Saved entries:
━━━━━━━━━━━━━━━━━━━━━━━━━━━━━━
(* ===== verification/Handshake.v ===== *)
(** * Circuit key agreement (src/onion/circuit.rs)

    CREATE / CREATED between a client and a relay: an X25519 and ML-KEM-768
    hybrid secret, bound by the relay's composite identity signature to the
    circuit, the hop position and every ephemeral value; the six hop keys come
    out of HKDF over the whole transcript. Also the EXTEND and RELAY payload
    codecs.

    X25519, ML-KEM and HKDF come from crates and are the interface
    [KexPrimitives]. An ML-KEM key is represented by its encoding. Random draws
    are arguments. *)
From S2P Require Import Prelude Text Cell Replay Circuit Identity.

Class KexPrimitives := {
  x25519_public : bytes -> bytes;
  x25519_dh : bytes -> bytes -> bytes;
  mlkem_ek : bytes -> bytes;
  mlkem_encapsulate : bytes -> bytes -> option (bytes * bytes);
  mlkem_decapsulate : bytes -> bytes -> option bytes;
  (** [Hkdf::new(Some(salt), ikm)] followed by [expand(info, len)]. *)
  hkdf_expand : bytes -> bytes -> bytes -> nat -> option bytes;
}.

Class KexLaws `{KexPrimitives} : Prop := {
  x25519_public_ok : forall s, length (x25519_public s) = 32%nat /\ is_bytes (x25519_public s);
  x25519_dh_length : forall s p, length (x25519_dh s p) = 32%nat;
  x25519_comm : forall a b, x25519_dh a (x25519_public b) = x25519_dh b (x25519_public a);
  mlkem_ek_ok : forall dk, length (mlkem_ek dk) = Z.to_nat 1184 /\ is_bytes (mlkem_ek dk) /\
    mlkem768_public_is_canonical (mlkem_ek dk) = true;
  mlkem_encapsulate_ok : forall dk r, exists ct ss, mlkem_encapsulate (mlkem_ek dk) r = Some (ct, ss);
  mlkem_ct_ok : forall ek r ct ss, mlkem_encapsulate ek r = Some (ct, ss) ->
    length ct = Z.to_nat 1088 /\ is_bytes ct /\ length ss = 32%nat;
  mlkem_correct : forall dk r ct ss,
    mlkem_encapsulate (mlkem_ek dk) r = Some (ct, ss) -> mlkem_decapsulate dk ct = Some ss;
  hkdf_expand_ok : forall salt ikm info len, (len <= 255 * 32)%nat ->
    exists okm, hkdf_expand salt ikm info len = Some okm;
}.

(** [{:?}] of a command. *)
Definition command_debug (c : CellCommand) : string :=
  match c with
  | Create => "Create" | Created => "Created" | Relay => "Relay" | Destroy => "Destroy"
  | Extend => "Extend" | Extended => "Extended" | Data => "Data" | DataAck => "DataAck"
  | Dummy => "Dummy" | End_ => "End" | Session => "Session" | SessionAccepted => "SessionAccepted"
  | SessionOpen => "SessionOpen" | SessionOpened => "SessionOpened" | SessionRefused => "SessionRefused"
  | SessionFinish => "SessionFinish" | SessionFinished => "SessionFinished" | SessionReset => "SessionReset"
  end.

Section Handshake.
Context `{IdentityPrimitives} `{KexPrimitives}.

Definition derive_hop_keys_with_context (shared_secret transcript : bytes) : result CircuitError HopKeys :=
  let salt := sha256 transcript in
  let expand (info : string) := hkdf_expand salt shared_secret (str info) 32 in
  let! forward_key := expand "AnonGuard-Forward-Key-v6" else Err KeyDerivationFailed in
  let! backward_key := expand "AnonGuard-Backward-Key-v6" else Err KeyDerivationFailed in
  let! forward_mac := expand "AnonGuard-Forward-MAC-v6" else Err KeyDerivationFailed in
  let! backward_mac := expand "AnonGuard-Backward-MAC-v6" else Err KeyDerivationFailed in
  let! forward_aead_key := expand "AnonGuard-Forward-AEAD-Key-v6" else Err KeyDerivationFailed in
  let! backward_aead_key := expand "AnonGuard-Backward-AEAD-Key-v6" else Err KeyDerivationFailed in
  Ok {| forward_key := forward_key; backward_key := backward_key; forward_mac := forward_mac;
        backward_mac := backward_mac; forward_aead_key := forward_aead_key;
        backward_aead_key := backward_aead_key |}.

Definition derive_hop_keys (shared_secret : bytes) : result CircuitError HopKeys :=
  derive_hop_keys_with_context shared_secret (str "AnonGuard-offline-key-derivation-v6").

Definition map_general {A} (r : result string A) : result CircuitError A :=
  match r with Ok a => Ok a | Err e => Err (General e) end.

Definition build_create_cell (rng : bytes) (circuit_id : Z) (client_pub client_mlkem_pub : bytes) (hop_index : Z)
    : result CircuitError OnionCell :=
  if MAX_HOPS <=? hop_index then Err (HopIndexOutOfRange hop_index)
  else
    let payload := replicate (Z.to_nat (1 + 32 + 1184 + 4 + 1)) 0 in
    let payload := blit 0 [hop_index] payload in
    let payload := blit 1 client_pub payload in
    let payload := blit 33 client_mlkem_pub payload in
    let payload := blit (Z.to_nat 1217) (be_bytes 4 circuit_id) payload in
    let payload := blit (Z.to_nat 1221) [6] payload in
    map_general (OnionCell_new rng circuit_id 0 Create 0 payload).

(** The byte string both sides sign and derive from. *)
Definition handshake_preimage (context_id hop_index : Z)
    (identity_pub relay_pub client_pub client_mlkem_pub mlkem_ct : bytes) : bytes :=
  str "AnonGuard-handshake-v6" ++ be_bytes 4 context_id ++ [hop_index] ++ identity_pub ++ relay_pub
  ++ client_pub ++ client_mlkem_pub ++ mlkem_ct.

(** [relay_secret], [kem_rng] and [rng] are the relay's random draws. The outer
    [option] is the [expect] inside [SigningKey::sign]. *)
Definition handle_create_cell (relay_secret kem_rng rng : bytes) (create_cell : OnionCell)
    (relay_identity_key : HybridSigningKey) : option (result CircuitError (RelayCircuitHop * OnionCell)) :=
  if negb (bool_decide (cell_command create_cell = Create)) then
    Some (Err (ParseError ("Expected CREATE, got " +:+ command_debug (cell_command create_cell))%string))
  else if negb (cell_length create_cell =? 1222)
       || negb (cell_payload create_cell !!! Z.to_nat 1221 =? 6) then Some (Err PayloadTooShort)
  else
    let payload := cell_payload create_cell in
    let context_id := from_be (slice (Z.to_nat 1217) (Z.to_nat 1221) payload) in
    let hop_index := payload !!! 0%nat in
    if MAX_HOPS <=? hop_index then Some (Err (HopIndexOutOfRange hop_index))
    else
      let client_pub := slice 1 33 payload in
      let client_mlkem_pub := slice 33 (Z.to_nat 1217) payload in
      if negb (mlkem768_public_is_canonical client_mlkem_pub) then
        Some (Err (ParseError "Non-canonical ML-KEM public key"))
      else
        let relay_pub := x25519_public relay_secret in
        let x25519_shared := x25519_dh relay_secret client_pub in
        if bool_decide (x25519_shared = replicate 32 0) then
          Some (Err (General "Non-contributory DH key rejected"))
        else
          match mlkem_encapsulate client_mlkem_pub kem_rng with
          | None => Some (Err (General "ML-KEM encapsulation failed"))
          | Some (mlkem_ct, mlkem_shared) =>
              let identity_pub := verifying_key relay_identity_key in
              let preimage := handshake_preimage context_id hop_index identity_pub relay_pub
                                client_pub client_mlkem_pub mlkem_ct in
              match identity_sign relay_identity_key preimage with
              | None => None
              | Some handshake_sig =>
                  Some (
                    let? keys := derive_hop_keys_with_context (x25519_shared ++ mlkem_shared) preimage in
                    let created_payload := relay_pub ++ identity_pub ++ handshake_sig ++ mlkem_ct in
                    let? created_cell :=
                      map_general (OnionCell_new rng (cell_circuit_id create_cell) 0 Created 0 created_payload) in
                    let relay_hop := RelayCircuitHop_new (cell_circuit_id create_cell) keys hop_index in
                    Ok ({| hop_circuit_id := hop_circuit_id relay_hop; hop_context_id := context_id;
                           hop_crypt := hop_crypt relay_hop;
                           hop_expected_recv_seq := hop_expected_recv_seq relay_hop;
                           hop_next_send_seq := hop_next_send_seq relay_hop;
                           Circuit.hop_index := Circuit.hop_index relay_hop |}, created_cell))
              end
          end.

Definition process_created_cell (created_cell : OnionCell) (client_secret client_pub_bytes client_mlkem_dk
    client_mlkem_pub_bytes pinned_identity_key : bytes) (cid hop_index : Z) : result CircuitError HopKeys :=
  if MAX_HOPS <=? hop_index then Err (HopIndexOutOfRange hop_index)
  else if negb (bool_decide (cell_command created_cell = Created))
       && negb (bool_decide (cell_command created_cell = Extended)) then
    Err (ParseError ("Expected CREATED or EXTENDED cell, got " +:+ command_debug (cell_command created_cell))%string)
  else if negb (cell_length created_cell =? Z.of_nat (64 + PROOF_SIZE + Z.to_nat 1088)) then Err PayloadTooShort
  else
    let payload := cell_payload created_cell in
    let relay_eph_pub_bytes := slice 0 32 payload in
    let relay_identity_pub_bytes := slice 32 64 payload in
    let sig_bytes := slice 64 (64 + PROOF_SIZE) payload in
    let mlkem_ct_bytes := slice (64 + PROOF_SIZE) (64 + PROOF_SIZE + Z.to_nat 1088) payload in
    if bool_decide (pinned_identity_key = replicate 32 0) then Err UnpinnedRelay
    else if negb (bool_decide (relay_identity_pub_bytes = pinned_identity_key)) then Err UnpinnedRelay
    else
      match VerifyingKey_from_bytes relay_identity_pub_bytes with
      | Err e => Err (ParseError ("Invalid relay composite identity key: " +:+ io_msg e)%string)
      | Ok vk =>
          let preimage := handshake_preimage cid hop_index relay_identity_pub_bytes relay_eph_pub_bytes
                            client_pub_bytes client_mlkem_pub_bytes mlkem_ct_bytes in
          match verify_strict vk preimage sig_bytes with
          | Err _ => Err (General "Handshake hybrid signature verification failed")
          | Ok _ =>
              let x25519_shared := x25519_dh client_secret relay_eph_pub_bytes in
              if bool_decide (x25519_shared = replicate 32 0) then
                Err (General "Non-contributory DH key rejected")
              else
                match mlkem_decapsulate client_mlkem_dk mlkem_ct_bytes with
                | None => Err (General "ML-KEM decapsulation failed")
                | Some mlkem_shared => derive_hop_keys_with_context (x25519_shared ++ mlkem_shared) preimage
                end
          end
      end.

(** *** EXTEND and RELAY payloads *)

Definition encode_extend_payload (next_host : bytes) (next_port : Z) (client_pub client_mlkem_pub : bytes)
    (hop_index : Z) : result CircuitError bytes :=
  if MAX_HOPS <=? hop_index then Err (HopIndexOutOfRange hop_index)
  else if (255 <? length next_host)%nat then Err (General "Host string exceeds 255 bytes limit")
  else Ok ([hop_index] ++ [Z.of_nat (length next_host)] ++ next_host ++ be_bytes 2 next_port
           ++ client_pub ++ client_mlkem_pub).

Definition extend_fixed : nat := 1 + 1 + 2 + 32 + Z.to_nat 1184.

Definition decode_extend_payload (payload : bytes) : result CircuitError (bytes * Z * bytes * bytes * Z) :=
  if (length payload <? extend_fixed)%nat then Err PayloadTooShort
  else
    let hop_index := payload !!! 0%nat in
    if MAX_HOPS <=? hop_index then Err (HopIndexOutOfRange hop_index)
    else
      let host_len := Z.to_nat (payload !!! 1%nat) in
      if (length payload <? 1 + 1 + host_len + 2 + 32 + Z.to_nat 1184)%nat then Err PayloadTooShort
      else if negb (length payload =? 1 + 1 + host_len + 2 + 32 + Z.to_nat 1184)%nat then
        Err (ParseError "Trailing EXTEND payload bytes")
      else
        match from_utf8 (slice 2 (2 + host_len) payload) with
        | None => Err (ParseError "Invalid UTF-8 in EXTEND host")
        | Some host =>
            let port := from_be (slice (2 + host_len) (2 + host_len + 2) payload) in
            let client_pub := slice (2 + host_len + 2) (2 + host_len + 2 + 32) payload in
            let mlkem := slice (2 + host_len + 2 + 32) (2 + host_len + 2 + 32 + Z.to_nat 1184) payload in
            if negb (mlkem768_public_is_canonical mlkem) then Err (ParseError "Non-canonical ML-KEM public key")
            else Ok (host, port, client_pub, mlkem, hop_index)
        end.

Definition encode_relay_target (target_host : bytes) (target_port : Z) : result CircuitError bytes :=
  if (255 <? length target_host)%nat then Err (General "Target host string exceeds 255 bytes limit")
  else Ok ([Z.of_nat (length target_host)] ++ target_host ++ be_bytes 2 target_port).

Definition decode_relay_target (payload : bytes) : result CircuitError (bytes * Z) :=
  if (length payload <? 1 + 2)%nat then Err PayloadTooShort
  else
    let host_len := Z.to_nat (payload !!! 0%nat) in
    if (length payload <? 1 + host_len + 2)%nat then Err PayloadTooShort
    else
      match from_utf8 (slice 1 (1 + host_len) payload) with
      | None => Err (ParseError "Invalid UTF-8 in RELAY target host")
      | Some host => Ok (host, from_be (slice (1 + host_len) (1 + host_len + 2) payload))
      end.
━━━━━━━━━━━━━━━━━━━━━━━━━━━━━━
The "host_len + 2) payload))" line through the last line above: set these down exactly and add nothing else.

      | Some host => Ok (host, from_be (slice (1 + host_len) (1 + host_len + 2) payload))
      end.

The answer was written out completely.